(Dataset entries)
*-*-*

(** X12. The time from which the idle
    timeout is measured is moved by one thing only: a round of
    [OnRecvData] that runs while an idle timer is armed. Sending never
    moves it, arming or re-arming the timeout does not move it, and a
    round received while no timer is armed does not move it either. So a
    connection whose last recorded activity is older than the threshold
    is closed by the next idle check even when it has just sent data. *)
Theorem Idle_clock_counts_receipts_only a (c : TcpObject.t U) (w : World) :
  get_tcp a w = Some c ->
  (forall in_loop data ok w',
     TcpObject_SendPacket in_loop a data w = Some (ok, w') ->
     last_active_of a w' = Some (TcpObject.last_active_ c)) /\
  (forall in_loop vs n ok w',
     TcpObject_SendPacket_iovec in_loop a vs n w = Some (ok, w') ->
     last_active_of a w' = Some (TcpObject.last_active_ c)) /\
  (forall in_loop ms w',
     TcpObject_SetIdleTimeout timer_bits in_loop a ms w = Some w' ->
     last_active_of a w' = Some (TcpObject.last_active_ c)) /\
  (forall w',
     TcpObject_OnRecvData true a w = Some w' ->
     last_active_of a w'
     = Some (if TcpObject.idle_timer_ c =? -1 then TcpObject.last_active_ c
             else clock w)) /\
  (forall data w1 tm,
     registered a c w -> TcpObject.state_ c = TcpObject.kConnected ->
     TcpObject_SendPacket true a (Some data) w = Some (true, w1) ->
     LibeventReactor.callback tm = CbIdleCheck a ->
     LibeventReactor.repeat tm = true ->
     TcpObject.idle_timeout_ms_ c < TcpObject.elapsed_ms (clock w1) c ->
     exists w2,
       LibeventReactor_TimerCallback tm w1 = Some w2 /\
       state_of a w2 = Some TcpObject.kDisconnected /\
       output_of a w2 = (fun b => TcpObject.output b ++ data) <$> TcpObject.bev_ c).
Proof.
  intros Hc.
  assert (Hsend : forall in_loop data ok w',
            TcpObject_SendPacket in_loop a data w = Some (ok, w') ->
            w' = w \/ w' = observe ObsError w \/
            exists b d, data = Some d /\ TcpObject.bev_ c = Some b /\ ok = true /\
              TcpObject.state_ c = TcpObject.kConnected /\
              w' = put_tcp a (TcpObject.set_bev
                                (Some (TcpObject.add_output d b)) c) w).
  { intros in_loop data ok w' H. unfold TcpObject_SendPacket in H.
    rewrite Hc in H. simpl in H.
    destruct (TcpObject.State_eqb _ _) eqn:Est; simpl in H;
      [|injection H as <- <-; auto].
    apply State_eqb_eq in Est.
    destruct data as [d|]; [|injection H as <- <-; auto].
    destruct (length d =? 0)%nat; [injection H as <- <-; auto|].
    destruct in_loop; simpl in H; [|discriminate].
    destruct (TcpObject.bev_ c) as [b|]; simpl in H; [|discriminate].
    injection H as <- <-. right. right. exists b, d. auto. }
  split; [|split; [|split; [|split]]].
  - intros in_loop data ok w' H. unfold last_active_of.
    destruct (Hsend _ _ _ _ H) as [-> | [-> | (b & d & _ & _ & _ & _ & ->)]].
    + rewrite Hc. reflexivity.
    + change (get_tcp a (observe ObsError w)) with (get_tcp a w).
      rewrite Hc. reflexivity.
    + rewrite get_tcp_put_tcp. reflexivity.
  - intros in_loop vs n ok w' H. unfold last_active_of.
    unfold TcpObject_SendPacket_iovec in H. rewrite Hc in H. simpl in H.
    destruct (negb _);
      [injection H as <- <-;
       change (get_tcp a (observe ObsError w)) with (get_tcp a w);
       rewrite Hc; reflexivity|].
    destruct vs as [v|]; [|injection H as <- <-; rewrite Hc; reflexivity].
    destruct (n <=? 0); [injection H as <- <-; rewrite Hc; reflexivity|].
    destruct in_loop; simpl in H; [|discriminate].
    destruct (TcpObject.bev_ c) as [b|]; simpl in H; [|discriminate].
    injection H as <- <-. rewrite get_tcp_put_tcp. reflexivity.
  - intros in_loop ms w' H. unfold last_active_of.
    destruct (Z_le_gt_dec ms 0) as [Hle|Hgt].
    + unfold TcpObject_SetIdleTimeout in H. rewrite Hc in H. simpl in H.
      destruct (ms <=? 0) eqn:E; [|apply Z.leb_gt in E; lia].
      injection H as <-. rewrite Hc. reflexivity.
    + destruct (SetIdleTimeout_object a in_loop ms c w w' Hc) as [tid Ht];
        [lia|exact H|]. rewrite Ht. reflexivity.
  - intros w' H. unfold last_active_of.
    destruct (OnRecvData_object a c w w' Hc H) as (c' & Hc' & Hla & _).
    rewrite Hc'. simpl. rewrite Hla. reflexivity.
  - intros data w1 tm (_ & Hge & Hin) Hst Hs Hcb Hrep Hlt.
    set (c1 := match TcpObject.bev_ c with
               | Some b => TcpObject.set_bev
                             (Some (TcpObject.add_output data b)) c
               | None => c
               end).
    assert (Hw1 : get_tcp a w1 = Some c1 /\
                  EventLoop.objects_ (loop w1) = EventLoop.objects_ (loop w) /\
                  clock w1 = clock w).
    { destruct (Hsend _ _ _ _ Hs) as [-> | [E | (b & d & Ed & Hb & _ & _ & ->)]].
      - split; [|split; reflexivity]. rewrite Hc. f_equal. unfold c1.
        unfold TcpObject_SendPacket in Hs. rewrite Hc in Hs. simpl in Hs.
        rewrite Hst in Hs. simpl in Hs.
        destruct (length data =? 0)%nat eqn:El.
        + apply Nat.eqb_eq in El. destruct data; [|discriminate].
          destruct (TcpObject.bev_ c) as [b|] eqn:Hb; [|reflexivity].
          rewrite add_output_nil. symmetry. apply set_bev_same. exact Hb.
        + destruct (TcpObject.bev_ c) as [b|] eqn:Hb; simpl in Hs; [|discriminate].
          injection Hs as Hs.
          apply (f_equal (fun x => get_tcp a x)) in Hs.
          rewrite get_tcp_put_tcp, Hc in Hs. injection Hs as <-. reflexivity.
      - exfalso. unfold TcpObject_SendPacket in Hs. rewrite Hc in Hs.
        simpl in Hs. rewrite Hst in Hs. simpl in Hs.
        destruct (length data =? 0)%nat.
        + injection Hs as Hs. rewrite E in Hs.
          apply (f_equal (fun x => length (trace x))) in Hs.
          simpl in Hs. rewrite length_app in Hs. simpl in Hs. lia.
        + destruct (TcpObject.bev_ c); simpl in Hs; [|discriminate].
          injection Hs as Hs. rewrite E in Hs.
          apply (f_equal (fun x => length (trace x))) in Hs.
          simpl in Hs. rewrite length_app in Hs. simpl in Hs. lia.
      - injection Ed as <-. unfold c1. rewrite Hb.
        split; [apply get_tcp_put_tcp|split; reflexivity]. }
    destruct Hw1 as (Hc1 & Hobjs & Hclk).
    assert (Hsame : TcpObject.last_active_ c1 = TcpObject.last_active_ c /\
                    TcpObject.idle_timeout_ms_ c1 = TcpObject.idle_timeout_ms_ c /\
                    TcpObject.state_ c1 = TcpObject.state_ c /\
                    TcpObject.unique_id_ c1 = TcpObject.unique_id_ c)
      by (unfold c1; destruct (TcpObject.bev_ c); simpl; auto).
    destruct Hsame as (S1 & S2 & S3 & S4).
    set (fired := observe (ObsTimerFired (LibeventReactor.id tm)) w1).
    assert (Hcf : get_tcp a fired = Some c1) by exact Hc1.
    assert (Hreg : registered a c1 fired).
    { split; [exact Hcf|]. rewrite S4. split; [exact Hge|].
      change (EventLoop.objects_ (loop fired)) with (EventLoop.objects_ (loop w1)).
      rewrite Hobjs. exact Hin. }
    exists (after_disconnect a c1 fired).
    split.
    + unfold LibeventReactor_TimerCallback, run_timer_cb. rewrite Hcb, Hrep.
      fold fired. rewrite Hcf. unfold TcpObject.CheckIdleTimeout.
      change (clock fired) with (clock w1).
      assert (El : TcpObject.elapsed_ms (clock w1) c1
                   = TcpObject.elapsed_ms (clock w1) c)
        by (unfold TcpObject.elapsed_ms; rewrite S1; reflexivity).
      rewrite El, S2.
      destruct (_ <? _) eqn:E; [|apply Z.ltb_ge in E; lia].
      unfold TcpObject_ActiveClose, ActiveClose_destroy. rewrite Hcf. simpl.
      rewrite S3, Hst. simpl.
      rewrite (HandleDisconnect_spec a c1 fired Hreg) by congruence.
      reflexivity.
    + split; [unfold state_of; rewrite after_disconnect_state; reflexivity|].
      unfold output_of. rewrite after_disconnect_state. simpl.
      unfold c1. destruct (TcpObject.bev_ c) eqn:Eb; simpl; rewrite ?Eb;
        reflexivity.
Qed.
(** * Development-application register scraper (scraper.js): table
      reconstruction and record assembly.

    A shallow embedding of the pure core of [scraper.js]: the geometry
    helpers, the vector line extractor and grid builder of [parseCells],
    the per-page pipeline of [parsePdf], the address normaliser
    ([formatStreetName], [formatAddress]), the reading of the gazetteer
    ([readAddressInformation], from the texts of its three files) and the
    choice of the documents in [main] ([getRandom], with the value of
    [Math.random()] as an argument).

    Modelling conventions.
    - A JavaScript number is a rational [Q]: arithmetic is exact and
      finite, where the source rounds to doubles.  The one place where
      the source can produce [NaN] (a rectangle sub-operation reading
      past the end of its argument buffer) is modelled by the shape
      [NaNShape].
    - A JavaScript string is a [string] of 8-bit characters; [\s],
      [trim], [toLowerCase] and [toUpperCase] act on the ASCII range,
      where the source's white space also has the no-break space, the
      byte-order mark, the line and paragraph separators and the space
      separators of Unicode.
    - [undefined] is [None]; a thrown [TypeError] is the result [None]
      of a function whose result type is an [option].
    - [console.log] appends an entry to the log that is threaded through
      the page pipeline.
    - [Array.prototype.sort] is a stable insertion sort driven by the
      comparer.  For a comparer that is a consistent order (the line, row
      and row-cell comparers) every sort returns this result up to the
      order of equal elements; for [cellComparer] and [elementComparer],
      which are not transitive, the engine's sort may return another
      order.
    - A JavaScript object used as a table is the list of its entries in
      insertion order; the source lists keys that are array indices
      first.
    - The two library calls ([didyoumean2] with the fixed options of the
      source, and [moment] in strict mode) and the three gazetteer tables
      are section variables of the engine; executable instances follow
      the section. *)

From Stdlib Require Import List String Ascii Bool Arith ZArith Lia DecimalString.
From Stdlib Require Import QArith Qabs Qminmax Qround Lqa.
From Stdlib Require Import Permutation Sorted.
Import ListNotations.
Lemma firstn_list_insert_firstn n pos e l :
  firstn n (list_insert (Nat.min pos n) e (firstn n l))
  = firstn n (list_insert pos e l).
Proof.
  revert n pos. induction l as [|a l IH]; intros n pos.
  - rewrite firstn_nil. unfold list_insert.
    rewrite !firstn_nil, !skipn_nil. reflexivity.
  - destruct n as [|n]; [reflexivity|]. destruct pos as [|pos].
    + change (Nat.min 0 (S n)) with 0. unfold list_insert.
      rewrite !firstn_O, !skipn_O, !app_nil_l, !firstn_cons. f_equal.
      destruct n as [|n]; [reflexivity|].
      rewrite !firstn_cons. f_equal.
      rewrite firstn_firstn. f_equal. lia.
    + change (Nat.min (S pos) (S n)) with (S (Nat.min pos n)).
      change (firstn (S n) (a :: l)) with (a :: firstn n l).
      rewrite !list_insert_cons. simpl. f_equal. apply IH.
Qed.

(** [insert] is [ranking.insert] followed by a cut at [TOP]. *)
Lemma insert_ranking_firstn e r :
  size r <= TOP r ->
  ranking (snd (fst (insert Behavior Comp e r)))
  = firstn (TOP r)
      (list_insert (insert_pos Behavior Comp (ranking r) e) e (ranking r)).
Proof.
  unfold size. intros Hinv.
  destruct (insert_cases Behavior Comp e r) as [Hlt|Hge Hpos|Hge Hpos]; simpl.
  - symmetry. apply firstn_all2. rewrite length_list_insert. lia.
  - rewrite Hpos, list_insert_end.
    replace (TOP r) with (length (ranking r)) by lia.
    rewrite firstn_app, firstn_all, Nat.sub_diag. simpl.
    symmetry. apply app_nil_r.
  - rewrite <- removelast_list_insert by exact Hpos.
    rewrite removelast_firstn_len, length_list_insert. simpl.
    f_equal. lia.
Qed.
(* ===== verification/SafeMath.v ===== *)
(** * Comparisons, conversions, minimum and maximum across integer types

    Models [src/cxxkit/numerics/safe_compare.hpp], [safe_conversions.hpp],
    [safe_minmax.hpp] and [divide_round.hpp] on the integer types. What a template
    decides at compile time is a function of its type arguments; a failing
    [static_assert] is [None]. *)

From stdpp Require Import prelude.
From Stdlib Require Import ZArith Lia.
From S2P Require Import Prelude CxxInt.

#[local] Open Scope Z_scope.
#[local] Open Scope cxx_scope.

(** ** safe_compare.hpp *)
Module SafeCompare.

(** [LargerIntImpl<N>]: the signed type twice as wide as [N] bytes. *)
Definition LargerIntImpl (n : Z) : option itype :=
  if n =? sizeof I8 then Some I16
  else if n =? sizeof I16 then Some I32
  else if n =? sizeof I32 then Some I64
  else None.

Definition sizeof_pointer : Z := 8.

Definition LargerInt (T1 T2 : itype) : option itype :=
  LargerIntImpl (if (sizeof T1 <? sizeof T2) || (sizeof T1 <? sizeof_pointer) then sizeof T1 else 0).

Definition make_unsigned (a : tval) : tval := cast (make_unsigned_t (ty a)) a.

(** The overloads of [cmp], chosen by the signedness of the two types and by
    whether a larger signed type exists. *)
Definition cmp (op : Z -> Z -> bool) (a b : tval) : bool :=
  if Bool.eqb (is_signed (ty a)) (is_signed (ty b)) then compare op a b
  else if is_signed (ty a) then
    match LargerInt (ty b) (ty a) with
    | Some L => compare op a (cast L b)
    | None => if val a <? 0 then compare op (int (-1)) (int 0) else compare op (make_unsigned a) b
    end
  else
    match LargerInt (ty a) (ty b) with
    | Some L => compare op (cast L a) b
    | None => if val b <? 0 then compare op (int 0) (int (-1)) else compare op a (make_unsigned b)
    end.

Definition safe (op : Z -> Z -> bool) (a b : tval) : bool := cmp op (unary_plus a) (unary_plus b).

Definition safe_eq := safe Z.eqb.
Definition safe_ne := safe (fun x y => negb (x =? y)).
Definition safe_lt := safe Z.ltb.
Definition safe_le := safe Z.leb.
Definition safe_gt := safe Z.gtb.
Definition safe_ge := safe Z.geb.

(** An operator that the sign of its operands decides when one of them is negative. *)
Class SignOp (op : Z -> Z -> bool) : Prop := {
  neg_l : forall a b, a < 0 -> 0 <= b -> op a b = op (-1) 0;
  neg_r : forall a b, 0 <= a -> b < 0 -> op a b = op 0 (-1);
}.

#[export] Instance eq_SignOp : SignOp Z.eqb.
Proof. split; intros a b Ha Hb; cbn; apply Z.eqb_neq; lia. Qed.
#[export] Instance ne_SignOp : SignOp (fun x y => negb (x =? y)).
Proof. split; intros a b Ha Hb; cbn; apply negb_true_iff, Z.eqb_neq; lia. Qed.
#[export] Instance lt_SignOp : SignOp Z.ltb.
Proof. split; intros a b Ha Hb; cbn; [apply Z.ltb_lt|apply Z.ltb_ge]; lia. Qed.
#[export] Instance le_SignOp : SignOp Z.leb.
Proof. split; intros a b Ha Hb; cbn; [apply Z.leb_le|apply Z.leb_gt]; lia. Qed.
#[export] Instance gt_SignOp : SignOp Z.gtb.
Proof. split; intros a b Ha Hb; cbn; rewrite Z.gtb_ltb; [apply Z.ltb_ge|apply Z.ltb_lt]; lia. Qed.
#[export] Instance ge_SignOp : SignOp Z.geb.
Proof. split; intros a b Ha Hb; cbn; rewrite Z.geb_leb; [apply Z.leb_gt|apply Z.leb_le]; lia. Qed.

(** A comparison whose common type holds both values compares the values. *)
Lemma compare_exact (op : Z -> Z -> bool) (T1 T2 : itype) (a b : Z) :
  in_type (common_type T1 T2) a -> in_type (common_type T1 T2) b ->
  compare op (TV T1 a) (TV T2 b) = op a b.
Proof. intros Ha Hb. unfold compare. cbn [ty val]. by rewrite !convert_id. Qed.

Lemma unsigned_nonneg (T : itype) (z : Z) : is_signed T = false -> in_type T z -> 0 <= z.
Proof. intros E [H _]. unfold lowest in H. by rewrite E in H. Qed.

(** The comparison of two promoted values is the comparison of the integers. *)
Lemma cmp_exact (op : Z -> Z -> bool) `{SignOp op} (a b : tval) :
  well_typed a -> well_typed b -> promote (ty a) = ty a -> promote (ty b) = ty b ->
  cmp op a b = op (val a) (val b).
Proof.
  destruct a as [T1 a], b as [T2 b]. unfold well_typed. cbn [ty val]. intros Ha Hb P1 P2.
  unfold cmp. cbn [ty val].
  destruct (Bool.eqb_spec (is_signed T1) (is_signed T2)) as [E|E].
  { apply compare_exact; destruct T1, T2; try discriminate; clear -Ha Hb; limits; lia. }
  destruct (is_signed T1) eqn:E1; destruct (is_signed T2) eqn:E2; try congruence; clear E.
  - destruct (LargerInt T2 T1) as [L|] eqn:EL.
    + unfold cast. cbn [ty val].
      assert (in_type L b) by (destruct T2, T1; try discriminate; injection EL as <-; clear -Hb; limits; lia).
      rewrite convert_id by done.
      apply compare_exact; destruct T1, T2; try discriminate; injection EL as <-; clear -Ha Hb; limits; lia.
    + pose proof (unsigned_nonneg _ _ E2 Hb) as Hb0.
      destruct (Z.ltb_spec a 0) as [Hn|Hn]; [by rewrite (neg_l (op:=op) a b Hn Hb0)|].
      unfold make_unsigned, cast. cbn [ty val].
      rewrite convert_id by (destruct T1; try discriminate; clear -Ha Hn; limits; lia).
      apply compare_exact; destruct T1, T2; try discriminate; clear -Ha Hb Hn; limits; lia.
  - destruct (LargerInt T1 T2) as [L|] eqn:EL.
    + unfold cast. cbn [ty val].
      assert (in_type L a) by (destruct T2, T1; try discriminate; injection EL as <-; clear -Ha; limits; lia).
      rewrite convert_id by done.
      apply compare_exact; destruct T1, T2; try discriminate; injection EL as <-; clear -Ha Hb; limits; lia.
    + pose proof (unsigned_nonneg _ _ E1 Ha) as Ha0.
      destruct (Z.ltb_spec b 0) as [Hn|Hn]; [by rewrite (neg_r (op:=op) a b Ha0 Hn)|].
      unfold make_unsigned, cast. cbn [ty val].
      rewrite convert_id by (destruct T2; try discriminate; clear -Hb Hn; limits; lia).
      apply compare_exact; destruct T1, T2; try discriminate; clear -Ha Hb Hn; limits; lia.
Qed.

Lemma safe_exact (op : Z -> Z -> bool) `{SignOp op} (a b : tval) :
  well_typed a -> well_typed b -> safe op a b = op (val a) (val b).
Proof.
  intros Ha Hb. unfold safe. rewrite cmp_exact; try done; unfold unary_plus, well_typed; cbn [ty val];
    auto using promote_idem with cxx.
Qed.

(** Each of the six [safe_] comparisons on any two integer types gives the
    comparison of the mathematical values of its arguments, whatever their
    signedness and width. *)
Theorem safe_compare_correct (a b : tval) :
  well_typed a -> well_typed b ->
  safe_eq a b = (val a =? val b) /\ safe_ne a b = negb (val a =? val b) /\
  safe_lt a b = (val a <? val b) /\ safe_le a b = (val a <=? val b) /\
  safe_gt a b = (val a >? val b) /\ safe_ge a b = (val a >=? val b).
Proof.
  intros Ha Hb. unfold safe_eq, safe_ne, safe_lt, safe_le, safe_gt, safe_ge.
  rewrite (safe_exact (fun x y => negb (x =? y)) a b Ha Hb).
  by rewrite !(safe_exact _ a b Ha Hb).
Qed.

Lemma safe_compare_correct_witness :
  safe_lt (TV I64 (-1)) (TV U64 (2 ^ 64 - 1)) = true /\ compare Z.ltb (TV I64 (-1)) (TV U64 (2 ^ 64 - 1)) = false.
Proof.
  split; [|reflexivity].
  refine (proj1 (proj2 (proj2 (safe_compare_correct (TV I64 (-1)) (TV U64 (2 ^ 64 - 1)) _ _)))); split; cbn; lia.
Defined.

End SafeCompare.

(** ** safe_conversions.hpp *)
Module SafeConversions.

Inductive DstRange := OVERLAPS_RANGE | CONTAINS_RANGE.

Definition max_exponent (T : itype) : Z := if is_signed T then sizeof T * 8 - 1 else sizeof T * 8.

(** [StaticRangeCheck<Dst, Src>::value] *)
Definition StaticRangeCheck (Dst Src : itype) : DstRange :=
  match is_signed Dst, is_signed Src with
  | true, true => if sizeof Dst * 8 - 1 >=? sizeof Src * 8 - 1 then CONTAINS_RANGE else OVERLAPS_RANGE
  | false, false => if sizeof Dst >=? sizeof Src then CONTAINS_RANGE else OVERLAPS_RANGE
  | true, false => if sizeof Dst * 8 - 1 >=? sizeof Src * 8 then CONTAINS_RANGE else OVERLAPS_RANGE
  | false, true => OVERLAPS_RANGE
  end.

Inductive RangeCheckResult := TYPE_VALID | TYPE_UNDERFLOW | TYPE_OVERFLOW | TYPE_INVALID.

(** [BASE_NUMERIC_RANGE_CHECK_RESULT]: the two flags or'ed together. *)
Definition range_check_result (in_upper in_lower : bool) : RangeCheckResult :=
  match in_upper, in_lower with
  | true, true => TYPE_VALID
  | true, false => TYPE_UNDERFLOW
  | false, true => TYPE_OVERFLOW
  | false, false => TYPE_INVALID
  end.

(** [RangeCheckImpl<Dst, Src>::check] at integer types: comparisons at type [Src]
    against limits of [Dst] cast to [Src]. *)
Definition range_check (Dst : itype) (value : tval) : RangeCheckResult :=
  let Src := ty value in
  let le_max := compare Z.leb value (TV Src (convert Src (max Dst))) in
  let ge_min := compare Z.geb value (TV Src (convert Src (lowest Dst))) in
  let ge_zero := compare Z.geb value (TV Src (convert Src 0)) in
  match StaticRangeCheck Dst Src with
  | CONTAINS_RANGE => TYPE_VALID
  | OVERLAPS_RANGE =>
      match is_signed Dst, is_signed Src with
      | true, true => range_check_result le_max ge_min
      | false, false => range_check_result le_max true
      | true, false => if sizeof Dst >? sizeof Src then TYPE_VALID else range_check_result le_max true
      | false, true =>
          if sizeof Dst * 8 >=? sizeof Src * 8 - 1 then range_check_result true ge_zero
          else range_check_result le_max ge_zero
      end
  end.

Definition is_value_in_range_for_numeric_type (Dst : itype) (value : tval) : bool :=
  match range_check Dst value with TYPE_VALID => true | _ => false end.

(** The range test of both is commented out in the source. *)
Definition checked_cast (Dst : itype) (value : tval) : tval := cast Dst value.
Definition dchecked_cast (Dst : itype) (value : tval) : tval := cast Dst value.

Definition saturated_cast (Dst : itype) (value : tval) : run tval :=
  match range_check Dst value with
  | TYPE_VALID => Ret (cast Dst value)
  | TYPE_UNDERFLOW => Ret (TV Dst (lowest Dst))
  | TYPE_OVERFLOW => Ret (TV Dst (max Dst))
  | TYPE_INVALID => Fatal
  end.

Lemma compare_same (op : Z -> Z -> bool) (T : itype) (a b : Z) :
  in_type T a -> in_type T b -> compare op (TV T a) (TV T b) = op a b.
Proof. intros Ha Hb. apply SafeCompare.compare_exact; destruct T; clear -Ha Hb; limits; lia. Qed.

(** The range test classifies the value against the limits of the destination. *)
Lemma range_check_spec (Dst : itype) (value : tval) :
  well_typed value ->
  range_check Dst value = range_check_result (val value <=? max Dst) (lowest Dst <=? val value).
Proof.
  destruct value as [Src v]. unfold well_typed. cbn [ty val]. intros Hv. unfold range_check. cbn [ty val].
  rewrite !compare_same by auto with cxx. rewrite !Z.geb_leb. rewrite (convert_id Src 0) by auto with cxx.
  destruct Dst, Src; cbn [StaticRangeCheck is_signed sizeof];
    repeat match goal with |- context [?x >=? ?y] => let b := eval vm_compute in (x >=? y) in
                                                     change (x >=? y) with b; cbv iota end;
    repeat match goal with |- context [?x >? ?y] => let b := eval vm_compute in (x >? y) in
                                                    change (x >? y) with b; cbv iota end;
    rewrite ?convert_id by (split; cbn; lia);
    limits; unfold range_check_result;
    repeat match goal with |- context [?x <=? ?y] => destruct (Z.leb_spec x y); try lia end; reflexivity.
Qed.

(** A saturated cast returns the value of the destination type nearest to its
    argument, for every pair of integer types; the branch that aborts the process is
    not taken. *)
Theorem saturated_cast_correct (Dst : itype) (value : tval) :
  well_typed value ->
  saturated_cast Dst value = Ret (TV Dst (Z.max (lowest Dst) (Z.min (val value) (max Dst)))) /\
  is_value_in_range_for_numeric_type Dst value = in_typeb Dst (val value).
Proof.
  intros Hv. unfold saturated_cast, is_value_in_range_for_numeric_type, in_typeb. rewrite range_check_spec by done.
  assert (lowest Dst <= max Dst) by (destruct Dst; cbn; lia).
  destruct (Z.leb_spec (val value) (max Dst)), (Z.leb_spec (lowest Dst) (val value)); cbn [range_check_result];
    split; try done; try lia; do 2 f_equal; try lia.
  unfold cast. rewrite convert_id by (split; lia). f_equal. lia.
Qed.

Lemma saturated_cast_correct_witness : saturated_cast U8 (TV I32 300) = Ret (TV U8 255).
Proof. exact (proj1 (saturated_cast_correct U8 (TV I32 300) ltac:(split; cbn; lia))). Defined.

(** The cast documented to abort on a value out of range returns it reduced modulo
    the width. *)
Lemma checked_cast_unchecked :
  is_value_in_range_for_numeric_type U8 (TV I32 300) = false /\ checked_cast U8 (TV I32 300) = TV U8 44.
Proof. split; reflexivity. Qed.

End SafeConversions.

*-*-*

▶ **Work required**
Your answer should consist solely of the lines above from the line with "unfold size. intros Hinv." to the line with "#[local] Open Scope cxx_scope.", both included, reproduced exactly.

▶ **Answer for the task**
  unfold size. intros Hinv.
  destruct (insert_cases Behavior Comp e r) as [Hlt|Hge Hpos|Hge Hpos]; simpl.
  - symmetry. apply firstn_all2. rewrite length_list_insert. lia.
  - rewrite Hpos, list_insert_end.
    replace (TOP r) with (length (ranking r)) by lia.
    rewrite firstn_app, firstn_all, Nat.sub_diag. simpl.
    symmetry. apply app_nil_r.
  - rewrite <- removelast_list_insert by exact Hpos.
    rewrite removelast_firstn_len, length_list_insert. simpl.
    f_equal. lia.
Qed.
(* ===== verification/SafeMath.v ===== *)
(** * Comparisons, conversions, minimum and maximum across integer types

    Models [src/cxxkit/numerics/safe_compare.hpp], [safe_conversions.hpp],
    [safe_minmax.hpp] and [divide_round.hpp] on the integer types. What a template
    decides at compile time is a function of its type arguments; a failing
    [static_assert] is [None]. *)

From stdpp Require Import prelude.
From Stdlib Require Import ZArith Lia.
From S2P Require Import Prelude CxxInt.

#[local] Open Scope Z_scope.
#[local] Open Scope cxx_scope.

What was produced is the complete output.